▶ WHAT YOU ARE ASKED TO DO:
I'd like an exact copy of every line from the start of the entries below through the line containing "r) = ADMIN_CACHE w", please.

....

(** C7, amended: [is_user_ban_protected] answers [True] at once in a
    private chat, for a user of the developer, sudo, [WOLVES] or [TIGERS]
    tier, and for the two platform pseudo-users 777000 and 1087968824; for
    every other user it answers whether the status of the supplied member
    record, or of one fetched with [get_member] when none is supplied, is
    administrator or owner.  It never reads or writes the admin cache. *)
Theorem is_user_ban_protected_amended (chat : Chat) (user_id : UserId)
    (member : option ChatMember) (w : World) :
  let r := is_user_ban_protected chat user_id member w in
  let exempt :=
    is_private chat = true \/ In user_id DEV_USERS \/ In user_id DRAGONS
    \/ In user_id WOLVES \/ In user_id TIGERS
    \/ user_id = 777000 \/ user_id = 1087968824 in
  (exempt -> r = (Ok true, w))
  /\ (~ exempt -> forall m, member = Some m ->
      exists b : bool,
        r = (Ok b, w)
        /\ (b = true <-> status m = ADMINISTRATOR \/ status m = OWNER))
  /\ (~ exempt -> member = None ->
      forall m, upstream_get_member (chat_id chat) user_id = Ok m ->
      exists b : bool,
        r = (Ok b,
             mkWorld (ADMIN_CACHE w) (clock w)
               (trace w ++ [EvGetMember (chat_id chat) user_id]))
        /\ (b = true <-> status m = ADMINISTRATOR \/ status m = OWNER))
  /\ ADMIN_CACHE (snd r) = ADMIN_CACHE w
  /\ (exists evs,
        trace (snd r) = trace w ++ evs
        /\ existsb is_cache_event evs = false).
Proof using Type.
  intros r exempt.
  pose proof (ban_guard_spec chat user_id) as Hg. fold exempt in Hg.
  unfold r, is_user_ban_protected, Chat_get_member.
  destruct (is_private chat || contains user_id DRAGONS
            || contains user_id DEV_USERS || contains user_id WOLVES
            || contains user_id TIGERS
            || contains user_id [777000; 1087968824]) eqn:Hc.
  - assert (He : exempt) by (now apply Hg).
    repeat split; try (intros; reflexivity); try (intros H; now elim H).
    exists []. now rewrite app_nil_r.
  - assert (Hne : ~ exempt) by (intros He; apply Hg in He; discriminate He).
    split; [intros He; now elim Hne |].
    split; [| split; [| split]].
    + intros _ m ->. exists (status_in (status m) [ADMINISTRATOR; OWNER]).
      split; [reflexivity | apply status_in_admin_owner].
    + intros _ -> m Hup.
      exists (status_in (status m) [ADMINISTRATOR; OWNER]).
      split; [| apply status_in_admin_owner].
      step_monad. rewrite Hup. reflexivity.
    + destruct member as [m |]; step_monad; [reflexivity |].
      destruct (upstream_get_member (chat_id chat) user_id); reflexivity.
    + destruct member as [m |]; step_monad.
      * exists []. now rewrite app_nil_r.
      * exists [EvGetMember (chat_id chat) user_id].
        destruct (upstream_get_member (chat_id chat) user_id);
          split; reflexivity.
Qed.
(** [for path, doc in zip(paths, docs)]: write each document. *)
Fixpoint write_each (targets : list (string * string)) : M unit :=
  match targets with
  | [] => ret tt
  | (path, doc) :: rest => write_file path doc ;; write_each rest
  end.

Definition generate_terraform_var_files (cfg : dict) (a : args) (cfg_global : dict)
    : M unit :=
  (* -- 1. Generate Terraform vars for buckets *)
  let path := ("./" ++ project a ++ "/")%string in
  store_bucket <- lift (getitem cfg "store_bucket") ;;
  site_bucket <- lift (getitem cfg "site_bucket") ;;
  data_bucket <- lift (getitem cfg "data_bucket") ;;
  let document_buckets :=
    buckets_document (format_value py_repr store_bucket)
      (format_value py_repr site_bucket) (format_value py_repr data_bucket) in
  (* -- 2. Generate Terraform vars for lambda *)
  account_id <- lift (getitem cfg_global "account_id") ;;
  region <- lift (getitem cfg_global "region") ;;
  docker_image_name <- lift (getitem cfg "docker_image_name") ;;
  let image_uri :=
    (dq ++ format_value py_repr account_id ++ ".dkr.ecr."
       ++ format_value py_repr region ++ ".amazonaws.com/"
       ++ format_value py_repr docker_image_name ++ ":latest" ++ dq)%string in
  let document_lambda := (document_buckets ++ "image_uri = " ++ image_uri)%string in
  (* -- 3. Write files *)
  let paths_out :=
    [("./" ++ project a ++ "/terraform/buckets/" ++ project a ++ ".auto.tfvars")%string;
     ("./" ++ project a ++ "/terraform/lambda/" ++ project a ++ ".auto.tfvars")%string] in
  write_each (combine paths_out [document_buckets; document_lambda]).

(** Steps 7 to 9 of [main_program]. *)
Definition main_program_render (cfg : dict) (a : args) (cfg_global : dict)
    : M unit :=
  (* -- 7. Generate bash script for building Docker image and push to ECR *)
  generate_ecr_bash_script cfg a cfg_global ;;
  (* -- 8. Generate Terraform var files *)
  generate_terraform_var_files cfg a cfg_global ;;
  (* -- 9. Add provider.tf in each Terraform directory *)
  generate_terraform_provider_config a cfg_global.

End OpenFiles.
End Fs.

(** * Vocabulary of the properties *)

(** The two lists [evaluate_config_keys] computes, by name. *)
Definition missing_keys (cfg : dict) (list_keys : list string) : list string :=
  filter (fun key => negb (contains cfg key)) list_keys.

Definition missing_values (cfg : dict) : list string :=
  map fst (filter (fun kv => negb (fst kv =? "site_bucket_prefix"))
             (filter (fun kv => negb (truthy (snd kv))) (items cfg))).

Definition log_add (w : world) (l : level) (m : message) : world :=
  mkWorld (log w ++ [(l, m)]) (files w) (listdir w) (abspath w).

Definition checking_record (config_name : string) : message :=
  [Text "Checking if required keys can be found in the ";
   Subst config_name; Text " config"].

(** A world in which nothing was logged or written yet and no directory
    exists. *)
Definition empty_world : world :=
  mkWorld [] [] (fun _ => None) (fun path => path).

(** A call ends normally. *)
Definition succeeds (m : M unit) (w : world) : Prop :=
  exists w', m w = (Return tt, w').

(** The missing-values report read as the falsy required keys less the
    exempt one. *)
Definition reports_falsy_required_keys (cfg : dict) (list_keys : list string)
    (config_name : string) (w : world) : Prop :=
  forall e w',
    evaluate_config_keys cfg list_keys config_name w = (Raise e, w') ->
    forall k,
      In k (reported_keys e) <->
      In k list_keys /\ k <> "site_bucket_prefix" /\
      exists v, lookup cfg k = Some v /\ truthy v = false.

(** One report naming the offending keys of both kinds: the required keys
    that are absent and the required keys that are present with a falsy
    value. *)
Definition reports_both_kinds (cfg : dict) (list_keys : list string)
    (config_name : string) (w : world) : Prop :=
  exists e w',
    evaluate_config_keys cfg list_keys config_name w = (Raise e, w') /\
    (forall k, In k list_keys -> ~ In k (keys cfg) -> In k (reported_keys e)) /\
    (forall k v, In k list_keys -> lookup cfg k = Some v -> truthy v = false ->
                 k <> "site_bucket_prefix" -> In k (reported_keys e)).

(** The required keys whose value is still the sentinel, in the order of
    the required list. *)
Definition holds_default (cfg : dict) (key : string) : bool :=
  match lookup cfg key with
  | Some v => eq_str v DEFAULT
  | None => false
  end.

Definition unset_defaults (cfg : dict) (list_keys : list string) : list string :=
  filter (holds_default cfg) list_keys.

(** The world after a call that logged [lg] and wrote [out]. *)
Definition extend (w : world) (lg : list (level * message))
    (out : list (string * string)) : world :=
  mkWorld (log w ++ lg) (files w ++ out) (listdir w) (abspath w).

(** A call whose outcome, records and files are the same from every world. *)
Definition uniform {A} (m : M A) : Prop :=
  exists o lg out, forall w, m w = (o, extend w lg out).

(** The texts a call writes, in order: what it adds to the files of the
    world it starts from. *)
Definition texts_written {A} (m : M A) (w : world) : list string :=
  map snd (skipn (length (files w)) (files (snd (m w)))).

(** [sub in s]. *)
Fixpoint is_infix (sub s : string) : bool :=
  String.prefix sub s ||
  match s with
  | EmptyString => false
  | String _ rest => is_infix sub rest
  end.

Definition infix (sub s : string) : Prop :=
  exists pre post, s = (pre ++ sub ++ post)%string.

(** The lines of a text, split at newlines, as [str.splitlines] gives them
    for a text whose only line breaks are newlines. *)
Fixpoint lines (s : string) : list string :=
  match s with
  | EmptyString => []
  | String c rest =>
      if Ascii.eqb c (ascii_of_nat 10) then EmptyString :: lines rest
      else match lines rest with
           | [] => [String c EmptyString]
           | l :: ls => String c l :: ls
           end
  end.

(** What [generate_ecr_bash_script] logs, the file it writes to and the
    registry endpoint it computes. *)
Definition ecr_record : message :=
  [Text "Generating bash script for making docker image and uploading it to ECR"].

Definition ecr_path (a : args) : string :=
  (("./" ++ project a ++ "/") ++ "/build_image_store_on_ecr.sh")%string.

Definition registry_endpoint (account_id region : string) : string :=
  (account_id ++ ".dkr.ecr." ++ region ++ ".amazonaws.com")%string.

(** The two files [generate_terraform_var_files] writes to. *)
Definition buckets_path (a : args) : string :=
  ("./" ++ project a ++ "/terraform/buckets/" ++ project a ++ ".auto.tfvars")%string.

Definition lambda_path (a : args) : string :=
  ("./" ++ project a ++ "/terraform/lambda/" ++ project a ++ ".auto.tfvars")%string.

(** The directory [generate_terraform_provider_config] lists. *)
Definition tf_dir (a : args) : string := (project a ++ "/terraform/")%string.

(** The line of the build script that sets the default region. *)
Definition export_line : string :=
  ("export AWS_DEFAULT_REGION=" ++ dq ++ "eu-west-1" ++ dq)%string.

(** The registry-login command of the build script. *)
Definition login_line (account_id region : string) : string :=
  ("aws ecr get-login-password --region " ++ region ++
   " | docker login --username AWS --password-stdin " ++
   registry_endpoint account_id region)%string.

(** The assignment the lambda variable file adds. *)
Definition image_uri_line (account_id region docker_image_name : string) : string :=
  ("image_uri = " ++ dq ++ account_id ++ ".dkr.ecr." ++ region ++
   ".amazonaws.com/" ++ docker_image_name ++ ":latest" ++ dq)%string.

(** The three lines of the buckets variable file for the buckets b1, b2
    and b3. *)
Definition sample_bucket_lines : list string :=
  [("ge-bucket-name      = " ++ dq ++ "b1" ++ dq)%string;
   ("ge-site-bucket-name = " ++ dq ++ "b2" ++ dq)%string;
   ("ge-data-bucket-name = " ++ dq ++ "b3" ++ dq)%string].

....

▶ TASK ANSWER:
(** C7, amended: [is_user_ban_protected] answers [True] at once in a
    private chat, for a user of the developer, sudo, [WOLVES] or [TIGERS]
    tier, and for the two platform pseudo-users 777000 and 1087968824; for
    every other user it answers whether the status of the supplied member
    record, or of one fetched with [get_member] when none is supplied, is
    administrator or owner.  It never reads or writes the admin cache. *)
Theorem is_user_ban_protected_amended (chat : Chat) (user_id : UserId)
    (member : option ChatMember) (w : World) :
  let r := is_user_ban_protected chat user_id member w in
  let exempt :=
    is_private chat = true \/ In user_id DEV_USERS \/ In user_id DRAGONS
    \/ In user_id WOLVES \/ In user_id TIGERS
    \/ user_id = 777000 \/ user_id = 1087968824 in
  (exempt -> r = (Ok true, w))
  /\ (~ exempt -> forall m, member = Some m ->
      exists b : bool,
        r = (Ok b, w)
        /\ (b = true <-> status m = ADMINISTRATOR \/ status m = OWNER))
  /\ (~ exempt -> member = None ->
      forall m, upstream_get_member (chat_id chat) user_id = Ok m ->
      exists b : bool,
        r = (Ok b,
             mkWorld (ADMIN_CACHE w) (clock w)
               (trace w ++ [EvGetMember (chat_id chat) user_id]))
        /\ (b = true <-> status m = ADMINISTRATOR \/ status m = OWNER))
  /\ ADMIN_CACHE (snd r) = ADMIN_CACHE w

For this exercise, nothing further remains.